**Problem to solve:**
Below are entries to examine: work out how many lines contain the word "same", and give only that number.
☆ ☆ ☆ ☆ ☆ ☆ ☆
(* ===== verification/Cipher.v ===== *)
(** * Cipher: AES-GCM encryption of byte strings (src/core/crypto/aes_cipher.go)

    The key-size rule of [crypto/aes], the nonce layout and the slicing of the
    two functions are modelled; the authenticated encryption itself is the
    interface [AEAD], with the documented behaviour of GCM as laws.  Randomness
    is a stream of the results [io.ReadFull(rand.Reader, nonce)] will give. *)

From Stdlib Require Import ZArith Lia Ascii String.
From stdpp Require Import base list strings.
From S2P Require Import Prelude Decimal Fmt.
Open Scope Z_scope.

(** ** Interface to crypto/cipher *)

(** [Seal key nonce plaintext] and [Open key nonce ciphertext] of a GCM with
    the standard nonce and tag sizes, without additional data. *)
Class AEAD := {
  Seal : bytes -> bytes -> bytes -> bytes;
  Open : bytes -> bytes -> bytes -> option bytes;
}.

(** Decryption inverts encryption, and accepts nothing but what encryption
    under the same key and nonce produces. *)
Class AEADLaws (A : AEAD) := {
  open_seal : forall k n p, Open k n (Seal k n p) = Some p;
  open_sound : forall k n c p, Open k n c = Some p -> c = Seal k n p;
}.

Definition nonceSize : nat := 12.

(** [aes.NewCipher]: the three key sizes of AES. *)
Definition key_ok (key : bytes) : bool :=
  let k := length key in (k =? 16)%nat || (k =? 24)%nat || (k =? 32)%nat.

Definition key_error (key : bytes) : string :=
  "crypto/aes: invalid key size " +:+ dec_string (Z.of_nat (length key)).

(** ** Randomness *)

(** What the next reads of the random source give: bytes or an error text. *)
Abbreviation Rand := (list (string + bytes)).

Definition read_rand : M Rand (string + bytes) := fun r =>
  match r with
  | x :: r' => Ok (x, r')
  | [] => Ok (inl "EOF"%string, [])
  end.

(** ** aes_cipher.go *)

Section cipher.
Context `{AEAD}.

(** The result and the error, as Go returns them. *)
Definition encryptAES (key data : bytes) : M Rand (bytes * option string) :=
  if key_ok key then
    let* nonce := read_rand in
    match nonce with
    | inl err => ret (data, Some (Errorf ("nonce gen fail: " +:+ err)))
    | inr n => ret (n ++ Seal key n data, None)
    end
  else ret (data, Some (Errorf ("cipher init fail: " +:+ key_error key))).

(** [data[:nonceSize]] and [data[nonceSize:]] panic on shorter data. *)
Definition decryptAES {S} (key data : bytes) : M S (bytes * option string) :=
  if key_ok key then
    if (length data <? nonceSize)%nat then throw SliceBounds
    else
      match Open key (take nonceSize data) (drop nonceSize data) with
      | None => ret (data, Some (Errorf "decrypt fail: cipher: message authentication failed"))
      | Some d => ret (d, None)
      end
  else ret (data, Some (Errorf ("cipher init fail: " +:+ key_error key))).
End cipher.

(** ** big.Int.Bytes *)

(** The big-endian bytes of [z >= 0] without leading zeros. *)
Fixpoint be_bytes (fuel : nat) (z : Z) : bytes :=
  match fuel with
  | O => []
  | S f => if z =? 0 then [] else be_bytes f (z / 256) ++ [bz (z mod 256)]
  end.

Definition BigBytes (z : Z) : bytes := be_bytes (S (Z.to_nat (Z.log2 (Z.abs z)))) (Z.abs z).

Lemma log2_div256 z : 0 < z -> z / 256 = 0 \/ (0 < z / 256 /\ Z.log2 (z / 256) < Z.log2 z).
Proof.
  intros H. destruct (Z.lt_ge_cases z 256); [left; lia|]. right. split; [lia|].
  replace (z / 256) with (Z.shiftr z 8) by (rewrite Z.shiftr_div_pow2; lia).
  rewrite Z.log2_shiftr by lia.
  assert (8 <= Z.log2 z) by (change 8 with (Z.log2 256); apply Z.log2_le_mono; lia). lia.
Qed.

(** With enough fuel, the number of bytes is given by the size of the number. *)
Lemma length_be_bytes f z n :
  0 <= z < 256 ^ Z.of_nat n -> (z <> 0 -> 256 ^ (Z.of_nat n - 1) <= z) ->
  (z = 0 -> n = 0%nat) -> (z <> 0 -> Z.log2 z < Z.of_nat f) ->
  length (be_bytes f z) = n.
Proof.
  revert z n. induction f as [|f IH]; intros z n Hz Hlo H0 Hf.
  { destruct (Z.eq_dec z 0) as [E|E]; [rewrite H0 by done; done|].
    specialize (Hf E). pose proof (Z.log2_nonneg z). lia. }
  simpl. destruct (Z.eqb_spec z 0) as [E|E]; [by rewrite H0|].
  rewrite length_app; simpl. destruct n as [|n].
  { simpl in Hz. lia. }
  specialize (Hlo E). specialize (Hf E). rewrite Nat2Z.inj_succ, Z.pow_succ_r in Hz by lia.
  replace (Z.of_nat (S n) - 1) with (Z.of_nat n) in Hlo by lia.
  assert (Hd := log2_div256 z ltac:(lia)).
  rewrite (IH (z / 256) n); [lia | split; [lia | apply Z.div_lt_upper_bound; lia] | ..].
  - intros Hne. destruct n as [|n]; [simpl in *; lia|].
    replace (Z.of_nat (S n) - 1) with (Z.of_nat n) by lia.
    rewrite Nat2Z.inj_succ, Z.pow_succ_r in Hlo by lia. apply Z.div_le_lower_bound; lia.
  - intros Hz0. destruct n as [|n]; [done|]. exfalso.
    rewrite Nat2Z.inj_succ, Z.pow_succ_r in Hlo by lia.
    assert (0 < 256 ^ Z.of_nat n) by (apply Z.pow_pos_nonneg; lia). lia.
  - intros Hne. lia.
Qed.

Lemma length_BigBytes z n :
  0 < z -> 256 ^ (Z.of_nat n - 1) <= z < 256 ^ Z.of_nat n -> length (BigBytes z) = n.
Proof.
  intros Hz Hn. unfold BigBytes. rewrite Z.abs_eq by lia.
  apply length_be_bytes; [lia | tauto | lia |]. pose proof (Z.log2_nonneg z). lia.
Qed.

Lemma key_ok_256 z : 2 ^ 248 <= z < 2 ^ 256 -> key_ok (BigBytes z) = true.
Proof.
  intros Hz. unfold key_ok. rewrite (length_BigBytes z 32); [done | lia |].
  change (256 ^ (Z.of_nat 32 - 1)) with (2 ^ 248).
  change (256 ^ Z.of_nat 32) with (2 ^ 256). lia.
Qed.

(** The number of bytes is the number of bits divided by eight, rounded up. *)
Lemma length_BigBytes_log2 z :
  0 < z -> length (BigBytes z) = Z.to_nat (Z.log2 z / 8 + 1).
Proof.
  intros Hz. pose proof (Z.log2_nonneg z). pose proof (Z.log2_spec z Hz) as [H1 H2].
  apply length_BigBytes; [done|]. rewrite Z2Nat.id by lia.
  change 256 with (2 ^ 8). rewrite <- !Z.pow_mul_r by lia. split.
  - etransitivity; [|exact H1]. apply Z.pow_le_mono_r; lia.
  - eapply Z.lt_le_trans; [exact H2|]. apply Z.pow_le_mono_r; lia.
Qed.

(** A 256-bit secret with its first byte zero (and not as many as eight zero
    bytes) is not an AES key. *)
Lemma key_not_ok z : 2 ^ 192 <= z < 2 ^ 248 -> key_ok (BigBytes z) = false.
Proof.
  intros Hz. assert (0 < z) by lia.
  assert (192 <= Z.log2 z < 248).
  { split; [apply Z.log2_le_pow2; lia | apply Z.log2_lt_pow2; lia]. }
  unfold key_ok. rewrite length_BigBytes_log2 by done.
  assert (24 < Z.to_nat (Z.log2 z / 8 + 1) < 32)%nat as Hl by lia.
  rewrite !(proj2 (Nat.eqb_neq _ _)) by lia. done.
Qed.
☆ ☆ ☆ ☆ ☆ ☆ ☆
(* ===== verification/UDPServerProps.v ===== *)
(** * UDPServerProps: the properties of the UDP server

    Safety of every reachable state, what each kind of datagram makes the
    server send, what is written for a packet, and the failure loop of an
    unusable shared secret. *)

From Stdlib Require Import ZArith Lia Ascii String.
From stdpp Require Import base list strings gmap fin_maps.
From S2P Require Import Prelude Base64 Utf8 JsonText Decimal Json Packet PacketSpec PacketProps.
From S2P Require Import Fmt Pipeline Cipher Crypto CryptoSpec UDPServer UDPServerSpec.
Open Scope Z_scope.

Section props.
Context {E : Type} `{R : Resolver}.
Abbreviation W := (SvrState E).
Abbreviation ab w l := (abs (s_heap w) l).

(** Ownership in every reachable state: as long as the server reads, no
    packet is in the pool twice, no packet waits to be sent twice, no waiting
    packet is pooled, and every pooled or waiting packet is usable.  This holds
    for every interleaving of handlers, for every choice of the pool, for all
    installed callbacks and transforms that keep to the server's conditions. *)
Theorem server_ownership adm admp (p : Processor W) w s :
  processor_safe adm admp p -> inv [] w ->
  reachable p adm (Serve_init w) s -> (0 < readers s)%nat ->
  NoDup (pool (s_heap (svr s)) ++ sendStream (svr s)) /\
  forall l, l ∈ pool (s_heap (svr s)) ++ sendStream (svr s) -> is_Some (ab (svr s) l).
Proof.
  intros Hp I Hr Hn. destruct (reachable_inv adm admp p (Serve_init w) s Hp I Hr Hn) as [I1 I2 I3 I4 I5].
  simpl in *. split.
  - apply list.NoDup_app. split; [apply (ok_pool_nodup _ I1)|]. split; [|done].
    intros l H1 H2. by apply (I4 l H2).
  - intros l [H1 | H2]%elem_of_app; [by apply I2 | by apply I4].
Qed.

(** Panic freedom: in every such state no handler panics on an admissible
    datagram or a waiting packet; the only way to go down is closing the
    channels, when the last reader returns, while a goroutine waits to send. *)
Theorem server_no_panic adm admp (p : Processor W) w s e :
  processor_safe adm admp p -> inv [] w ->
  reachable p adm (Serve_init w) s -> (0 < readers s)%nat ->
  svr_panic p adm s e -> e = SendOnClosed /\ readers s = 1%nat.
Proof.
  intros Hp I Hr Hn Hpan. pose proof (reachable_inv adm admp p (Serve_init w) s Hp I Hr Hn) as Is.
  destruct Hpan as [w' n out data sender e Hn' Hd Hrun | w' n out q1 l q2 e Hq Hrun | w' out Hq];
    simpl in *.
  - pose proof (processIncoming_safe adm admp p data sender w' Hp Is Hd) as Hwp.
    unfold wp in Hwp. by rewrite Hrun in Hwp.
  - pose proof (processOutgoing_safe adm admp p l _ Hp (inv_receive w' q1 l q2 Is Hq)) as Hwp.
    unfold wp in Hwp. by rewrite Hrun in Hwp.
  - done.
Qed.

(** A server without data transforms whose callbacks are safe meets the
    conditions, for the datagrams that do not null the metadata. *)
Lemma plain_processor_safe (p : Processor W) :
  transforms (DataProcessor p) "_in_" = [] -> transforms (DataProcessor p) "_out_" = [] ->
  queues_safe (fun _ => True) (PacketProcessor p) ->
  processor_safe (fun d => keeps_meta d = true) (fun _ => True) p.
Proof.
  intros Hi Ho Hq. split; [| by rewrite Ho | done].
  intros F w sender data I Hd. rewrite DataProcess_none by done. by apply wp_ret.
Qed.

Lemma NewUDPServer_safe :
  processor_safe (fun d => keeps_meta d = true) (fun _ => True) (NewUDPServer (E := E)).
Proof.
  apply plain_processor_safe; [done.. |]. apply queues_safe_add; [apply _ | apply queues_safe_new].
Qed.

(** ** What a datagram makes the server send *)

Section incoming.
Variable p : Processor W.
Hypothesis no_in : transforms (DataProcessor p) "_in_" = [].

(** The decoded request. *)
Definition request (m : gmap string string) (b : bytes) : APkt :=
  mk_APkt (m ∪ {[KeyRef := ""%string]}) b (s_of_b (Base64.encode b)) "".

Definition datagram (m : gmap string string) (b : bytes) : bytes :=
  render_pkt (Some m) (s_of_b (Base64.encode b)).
☆ ☆ ☆ ☆ ☆ ☆ ☆
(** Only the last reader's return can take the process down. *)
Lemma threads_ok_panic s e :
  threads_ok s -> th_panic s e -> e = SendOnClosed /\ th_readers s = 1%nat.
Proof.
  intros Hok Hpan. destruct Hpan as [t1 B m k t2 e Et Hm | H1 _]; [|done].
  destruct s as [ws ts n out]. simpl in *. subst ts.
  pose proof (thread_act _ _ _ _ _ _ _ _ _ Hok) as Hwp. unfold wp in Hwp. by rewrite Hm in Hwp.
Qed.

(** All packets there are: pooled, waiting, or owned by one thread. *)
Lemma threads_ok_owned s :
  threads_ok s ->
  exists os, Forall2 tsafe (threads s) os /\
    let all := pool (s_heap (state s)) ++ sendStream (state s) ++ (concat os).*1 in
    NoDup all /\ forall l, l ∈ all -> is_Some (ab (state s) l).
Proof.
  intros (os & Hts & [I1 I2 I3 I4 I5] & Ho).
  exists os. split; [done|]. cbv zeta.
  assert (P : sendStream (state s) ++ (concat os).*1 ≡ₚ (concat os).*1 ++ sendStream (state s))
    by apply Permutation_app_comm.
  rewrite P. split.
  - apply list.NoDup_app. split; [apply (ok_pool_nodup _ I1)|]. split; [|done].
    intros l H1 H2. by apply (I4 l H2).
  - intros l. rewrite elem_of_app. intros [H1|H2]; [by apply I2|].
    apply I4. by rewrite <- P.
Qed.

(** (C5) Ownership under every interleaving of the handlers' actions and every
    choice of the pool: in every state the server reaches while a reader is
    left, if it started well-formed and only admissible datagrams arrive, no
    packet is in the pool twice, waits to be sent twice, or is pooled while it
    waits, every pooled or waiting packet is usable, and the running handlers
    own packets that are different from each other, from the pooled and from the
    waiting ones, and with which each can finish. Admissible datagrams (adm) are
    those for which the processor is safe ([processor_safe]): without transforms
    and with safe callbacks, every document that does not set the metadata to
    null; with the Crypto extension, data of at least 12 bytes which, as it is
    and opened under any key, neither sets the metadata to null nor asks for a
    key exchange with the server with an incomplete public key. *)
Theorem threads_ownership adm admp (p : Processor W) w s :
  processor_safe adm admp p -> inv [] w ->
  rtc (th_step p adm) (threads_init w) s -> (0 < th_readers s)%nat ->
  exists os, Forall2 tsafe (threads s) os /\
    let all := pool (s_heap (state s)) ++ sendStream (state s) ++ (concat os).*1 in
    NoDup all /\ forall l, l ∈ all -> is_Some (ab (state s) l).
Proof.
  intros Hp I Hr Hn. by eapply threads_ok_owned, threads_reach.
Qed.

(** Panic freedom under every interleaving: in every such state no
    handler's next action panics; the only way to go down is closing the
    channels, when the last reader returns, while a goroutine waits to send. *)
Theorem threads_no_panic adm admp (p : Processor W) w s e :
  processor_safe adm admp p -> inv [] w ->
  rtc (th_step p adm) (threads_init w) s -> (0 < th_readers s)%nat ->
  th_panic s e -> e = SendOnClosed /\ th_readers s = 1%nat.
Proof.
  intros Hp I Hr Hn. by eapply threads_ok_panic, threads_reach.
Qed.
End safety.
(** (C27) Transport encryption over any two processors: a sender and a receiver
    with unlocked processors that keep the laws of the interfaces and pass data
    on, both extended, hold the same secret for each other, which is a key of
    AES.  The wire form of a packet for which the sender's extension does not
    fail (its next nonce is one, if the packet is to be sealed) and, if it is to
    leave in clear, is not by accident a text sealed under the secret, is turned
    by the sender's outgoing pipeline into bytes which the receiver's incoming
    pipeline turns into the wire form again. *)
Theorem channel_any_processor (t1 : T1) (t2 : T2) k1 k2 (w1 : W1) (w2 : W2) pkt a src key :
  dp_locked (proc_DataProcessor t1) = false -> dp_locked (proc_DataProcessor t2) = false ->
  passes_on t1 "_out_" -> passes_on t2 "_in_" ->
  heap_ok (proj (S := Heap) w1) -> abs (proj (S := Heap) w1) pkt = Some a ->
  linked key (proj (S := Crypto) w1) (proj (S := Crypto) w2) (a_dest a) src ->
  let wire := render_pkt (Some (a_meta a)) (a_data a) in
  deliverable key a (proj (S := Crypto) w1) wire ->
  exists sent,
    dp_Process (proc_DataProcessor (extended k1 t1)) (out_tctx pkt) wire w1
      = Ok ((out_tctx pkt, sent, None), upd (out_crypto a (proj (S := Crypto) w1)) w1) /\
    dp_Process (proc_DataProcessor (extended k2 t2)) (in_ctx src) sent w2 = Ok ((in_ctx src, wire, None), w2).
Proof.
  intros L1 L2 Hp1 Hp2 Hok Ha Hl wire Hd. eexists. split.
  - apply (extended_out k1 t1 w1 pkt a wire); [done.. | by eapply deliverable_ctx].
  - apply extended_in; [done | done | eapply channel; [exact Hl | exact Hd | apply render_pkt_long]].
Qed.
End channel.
☆ ☆ ☆ ☆ ☆ ☆ ☆
**Response:**
2